Estimating Cost & Runtime

Computational chemistry workloads vary enormously depending on your inputs and settings. Two single-point energy calculations can differ in cost by several orders of magnitude. This page explains what drives runtime and how to estimate cost for your own use case with a few short test runs.

Why we can’t give you a single number

Runtime is not a fixed property of a calculation type — it is the product of your system size, the method you choose, the basis set, convergence behaviour, and the hardware target your job lands on. A benchmark on a different system with different settings would give you a figure that might be meaningless or actively misleading for your workload.

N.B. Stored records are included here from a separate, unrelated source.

(* ===== verification/_CoqProject ===== *)
-Q . S2P
Prelude.v
Bolt.v
Chunk.v
Manifest.v
Store.v
Pack.v
MetaDB.v
MetaSpec.v
MetaRefine.v
MetaTree.v
MetaInv.v
MetaBuilt.v
MetaThm.v
MetaDepart.v
Coherence.v
RepoUtil.v
Repo.v
RepoRead.v
RepoStore.v
RepoThm.v
RepoCoh.v
RepoReach.v
GC.v
GCThm.v
GCLive.v
RepoDemo.v
MdsServer.v
MdsClient.v
MdsThm.v
MdsCoh.v
MdsFuse.v
MdsFuseThm.v
MdsFuseDemo.v
FuseServer.v
FuseServerThm.v
FuseOpen.v
FuseStale.v
FuseDemo.v
Repoopen.v
RepoopenThm.v
CsiDriver.v
CsiThm.v
CsiDemo.v
LocalStore.v
LocalStoreThm.v
LocalStoreDemo.v
CloudStore.v
CloudStoreThm.v
CloudStoreDemo.v
Libatlas.v
LibatlasThm.v
LibatlasDemo.v
(* ===== verification/Bolt.v ===== *)
(** The key-value store under pkg/metadb.

    [go.etcd.io/bbolt] is a third-party package, so it is an interface here:
    [BoltOps] names the operations pkg/metadb calls, [BoltLaws] states their
    documented behaviour (a bucket is a finite map over byte keys, a cursor
    visits it in byte order, a sequence counter is independent of the keys,
    and [Update] commits on success and rolls the whole transaction back on
    an error).  Everything about the metadata store is proved from these
    laws.  [MapBolt] is a concrete store that satisfies them, used to run the
    model. *)
From S2P Require Import Prelude.

Class BoltOps (bucket : Type → Type) := {
  bk_empty : ∀ {V}, bucket V;
  (** [Bucket.Get]; [None] is Go's [nil]. *)
  bk_get : ∀ {V}, bytes → bucket V → option V;
  bk_put : ∀ {V}, bytes → V → bucket V → bucket V;
  bk_delete : ∀ {V}, bytes → bucket V → bucket V;
  (** What a [Cursor] visits from [First] by repeated [Next]. *)
  bk_cursor : ∀ {V}, bucket V → list (bytes * V);
  bk_sequence : ∀ {V}, bucket V → Z;
  bk_set_sequence : ∀ {V}, Z → bucket V → bucket V;
  (** [DB.Update]: run a function on a writable transaction. *)
  bolt_update : ∀ {S A}, M S A → M S A
}.

Class BoltLaws (bucket : Type → Type) `{BoltOps bucket} : Prop := {
  bk_get_empty V k : bk_get k (bk_empty : bucket V) = None;
  bk_get_put V k k' (v : V) (b : bucket V) :
    bk_get k (bk_put k' v b) = if decide (k = k') then Some v else bk_get k b;
  bk_get_delete V k k' (b : bucket V) :
    bk_get k (bk_delete k' b) = if decide (k = k') then None else bk_get k b;
  bk_get_set_sequence V k n (b : bucket V) :
    bk_get k (bk_set_sequence n b) = bk_get k b;
  bk_cursor_get V k v (b : bucket V) :
    (k, v) ∈ bk_cursor b ↔ bk_get k b = Some v;
  bk_cursor_nodup V (b : bucket V) : NoDup (bk_cursor b).*1;
  bk_cursor_sorted V (b : bucket V) :
    StronglySorted (λ x y, bytes_le x.1 y.1) (bk_cursor b);
  bk_sequence_empty V : bk_sequence (bk_empty : bucket V) = 0;
  bk_sequence_put V k (v : V) (b : bucket V) :
    bk_sequence (bk_put k v b) = bk_sequence b;
  bk_sequence_delete V k (b : bucket V) :
    bk_sequence (bk_delete k b) = bk_sequence b;
  bk_sequence_set V n (b : bucket V) : bk_sequence (bk_set_sequence n b) = n;
  bolt_update_ok S A (f : M S A) s a s' :
    f s = (Ok a, s') → bolt_update f s = (Ok a, s');
  bolt_update_err S A (f : M S A) s e s' :
    f s = (Err e, s') → bolt_update f s = (Err e, s)
}.

(** [Cursor.Seek(p)] followed by [Next] while [bytes.HasPrefix(k, p)]. *)
Definition bk_scan `{BoltOps bucket} {V} (p : bytes) (b : bucket V) :
    list (bytes * V) :=
  take_while (λ kv, has_prefix p kv.1)
    (drop_while (λ kv, negb (bytes_leb p kv.1)) (bk_cursor b)).

(** * A store that satisfies the laws *)

Module MapBolt.

Record mapb (V : Type) := Mapb { mb_map : gmap bytes V; mb_seq : Z }.
Arguments Mapb {V} _ _.
Arguments mb_map {V} _.
Arguments mb_seq {V} _.

Definition key_le {V} (x y : bytes * V) : Prop := bytes_le x.1 y.1.

#[global] Instance key_le_dec {V} : RelDecision (@key_le V) :=
  λ x y, bytes_le_dec x.1 y.1.

Definition update {S A} (f : M S A) : M S A := λ s,
  match f s with
  | (Ok a, s') => (Ok a, s')
  | (Err e, _) => (Err e, s)
  end.

#[global] Instance map_bolt : BoltOps mapb := {|
  bk_empty V := Mapb ∅ 0;
  bk_get V k b := mb_map b !! k;
  bk_put V k v b := Mapb (<[k := v]> (mb_map b)) (mb_seq b);
  bk_delete V k b := Mapb (delete k (mb_map b)) (mb_seq b);
  bk_cursor V b := merge_sort key_le (map_to_list (mb_map b));
  bk_sequence V b := mb_seq b;
  bk_set_sequence V n b := Mapb (mb_map b) n;
  bolt_update S A := update
|}.

#[global] Instance key_le_trans {V} : Transitive (@key_le V).
Proof. intros [a ?] [b ?] [c ?]. apply bytes_leb_trans. Qed.
#[global] Instance key_le_total {V} : Total (@key_le V).
Proof. intros [a ?] [b ?]. apply bytes_leb_total. Qed.

Lemma cursor_perm {V} (b : mapb V) :
  merge_sort key_le (map_to_list (mb_map b)) ≡ₚ map_to_list (mb_map b).
Proof. apply merge_sort_Permutation. Qed.

#[global] Instance map_bolt_laws : BoltLaws mapb.
Proof.
  split; simpl; try done.
  - intros. rewrite lookup_insert. repeat case_decide; congruence.
  - intros. rewrite lookup_delete. repeat case_decide; congruence.
  - intros. rewrite cursor_perm. apply elem_of_map_to_list.
  - intros. rewrite cursor_perm. apply NoDup_fst_map_to_list.
  - intros. apply (StronglySorted_merge_sort key_le).
  - intros S A f s a s' Hf. unfold update. by rewrite Hf.
  - intros S A f s e s' Hf. unfold update. by rewrite Hf.
Qed.

End MapBolt.

(** * Consequences of the laws *)

Section laws.
Context `{BoltLaws bucket}.

Lemma bk_get_put_eq {V} k (v : V) (b : bucket V) :
  bk_get k (bk_put k v b) = Some v.
Proof. rewrite bk_get_put. by case_decide. Qed.

Lemma bk_get_put_ne {V} k k' (v : V) (b : bucket V) :
  k ≠ k' → bk_get k (bk_put k' v b) = bk_get k b.
Proof. rewrite bk_get_put. by case_decide. Qed.

Lemma bk_get_delete_eq {V} k (b : bucket V) : bk_get k (bk_delete k b) = None.
Proof. rewrite bk_get_delete. by case_decide. Qed.

Lemma bk_get_delete_ne {V} k k' (b : bucket V) :
  k ≠ k' → bk_get k (bk_delete k' b) = bk_get k b.
Proof. rewrite bk_get_delete. by case_decide. Qed.

(** A prefix scan returns exactly the bindings whose key has the prefix. *)
Lemma bk_scan_filter {V} p (b : bucket V) :
  bk_scan p b = filter (λ kv, has_prefix p kv.1 = true) (bk_cursor b).
Proof. apply seek_prefix_filter, bk_cursor_sorted. Qed.

Lemma elem_of_bk_scan {V} p k v (b : bucket V) :
  (k, v) ∈ bk_scan p b ↔ has_prefix p k = true ∧ bk_get k b = Some v.
Proof. by rewrite bk_scan_filter, list_elem_of_filter, bk_cursor_get. Qed.

Lemma bk_cursor_nodup_pairs {V} (b : bucket V) : NoDup (bk_cursor b).
Proof. eapply NoDup_fmap_1, bk_cursor_nodup. Qed.

(** Two buckets with the same bindings are visited in the same order. *)
Lemma bk_cursor_ext {V} (b b' : bucket V) :
  (∀ k, bk_get k b = bk_get k b') → bk_cursor b ≡ₚ bk_cursor b'.
Proof.
  intros Hext. apply NoDup_Permutation; [apply bk_cursor_nodup_pairs..|].
  intros [k v]. by rewrite !bk_cursor_get, Hext.
Qed.

(** The bindings after a put or a delete, up to order. *)
Lemma bk_cursor_put_new {V} k (v : V) (b : bucket V) :
  bk_get k b = None → bk_cursor (bk_put k v b) ≡ₚ (k, v) :: bk_cursor b.
Proof.
  intros Hk. apply NoDup_Permutation; [apply bk_cursor_nodup_pairs| |].
  - constructor; [|apply bk_cursor_nodup_pairs].
    rewrite bk_cursor_get, Hk. done.
  - intros [k' v']. rewrite elem_of_cons, !bk_cursor_get, bk_get_put.
    case_decide as E; [subst|]; rewrite ?Hk; naive_solver.
Qed.

Lemma bk_cursor_delete {V} k (v : V) (b : bucket V) :
  bk_get k b = Some v → bk_cursor b ≡ₚ (k, v) :: bk_cursor (bk_delete k b).
Proof.
  intros Hk. apply NoDup_Permutation; [apply bk_cursor_nodup_pairs| |].
  - constructor; [|apply bk_cursor_nodup_pairs].
    rewrite bk_cursor_get, bk_get_delete_eq. done.
  - intros [k' v']. rewrite elem_of_cons, !bk_cursor_get, bk_get_delete.
    case_decide as E; [subst|]; rewrite ?Hk; naive_solver.
Qed.

Lemma bk_cursor_put_old {V} k (v v0 : V) (b : bucket V) :
  bk_get k b = Some v0 →
  ∃ l, bk_cursor b ≡ₚ (k, v0) :: l ∧ bk_cursor (bk_put k v b) ≡ₚ (k, v) :: l.
Proof.
  intros Hk. exists (bk_cursor (bk_delete k b)). split.
  { by apply bk_cursor_delete. }
  rewrite <- bk_cursor_put_new by apply bk_get_delete_eq.
  apply bk_cursor_ext. intros k'. rewrite !bk_get_put, bk_get_delete.
  by case_decide.
Qed.

(** [Update] in one equation. *)
Lemma bolt_update_run {S A} (f : M S A) s :
  bolt_update f s = match f s with
                    | (Ok a, s') => (Ok a, s')
                    | (Err e, _) => (Err e, s)
                    end.
Proof.
  destruct (f s) as [[a|e] s'] eqn:E.
  - by apply bolt_update_ok.
  - by eapply bolt_update_err.
Qed.

Lemma bolt_update_Ok {S A} (f : M S A) s a s' :
  bolt_update f s = (Ok a, s') ↔ f s = (Ok a, s').
Proof.
  rewrite bolt_update_run. destruct (f s) as [[a'|e] s1]; [done|].
  split; done.
Qed.

(** A transaction that fails leaves the store as it was. *)
Lemma bolt_update_Err {S A} (f : M S A) s e s' :
  bolt_update f s = (Err e, s') ↔ s' = s ∧ ∃ s1, f s = (Err e, s1).
Proof.
  rewrite bolt_update_run. destruct (f s) as [[a'|e'] s1].
  - split; [done|]. by intros (_ & ? & ?).
  - split; [intros [= <- <-]; eauto | intros (-> & ? & [= -> ->]); done].
Qed.

End laws.
Lemma Seal_Fetch_witness :
  p_buf sample_packer ≠ [] ∧
  ∃ locs s' p',
    Seal sample_rnd (∅ : mem, sample_packer) = (Ok locs, (s', p')) ∧
    (∀ id loc, locs !! id = Some loc →
       ∃ c, c ∈ sample_chunks ∧ c_ID c = id ∧ (c_Data c ≠ [] → Fetch id loc s' = Ok (c_Data c)) ∧
         FetchInto id loc (length (c_Data c)) s' = Ok (c_Data c)).
Proof.
  assert (Forall named sample_chunks) as Hn by (repeat constructor).
  assert (p_buf sample_packer ≠ []) as Hb by (vm_compute; discriminate).
  split; [exact Hb|].
  destruct (Seal sample_rnd (∅ : mem, sample_packer)) as [[locs|e] [s' p']] eqn:E.
  - exists locs, s', p'. split; [reflexivity|].
    apply (Seal_Fetch sample_rnd ∅ (str "local") 0 4 sample_chunks locs s' p' Hn); [|exact E].
    by constructor.
  - exfalso.
    assert (is_ok (Seal sample_rnd (∅ : mem, sample_packer)).1 = true) as E2
      by (vm_compute; reflexivity).
    rewrite E in E2. discriminate E2.
Defined.

Lemma Fetch_self_verifying_witness :
  let s := ({[str "k" := str "hello"]} : mem) in
  Fetch (Sum (str "ell")) (mkLocator (str "k") 1 3) s = Ok (str "ell") ∧
  Sum (str "ell") = Sum (str "ell") ∧ blen (str "ell") = 3.
Proof.
  intros s.
  assert (Fetch (Sum (str "ell")) (mkLocator (str "k") 1 3) s = Ok (str "ell")) as E
    by (vm_compute; reflexivity).
  split; [exact E|].
  destruct (Fetch_self_verifying _ _ s _ (or_introl E)) as (H1 & H2 & _).
  split; [exact H1 | exact H2].
Defined.

End examples.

The most reliable way to estimate cost at scale is to run a small, representative set of your own inputs and measure directly.

What drives runtime

Factor

Impact

System size

Number of atoms (or basis functions) is the dominant cost driver.

Level of theory

Semi-empirical methods like NN-xTB are orders of magnitude cheaper than DFT, which is itself cheaper than correlated wavefunction methods. Method choice matters more than any other single variable.

Basis set

For DFT and ab initio methods, a larger basis set increases the number of basis functions and cost substantially — independently of system size.

Convergence

SCF and geometry optimisation iterations vary per system. A difficult electronic structure or a poor starting geometry can multiply runtime unpredictably. How tightly you set the convergence thresholds also matters — stricter tolerances require more iterations. The right threshold is application-dependent: some applications need tight convergence while others are well served by looser defaults.

Calculation type

Single-point energies, geometry optimisations, frequency calculations, and dynamics all have different cost profiles. Geometry optimisations and dynamics are inherently iterative, so their total cost depends on how many steps are needed.

Hardware target

Absolute walltime varies with the GPU generation and cluster your job runs on. Scaling behaviour is consistent, but prefactors differ between targets. See Hardware for the available targets.

How to benchmark your own workload

This approach requires only a small amount of compute — typically enough to give you a reliable cost estimate before committing to a large batch.

1. Pick representative inputs

Select 3–5 systems that span the range of what you intend to run. Avoid cherry-picking easy inputs; the goal is a realistic sample. If you don’t have a sense of how long your largest systems might take, start with a few at the smaller end to get an idea of the scaling before committing compute to the expensive cases. Ideally, by the end you’ll have timing data covering your smallest, largest, and typical systems.

2. Run with your actual settings

Use the same method, basis set, convergence criteria, and job configuration you plan to use in production. Benchmarking with simplified settings will underestimate real cost.

3. Record walltime

For each test run, note the walltime. You can track this by comparing timestamps before and after collection, or by inspecting the history.json file written to your workspace (see General Info and Design).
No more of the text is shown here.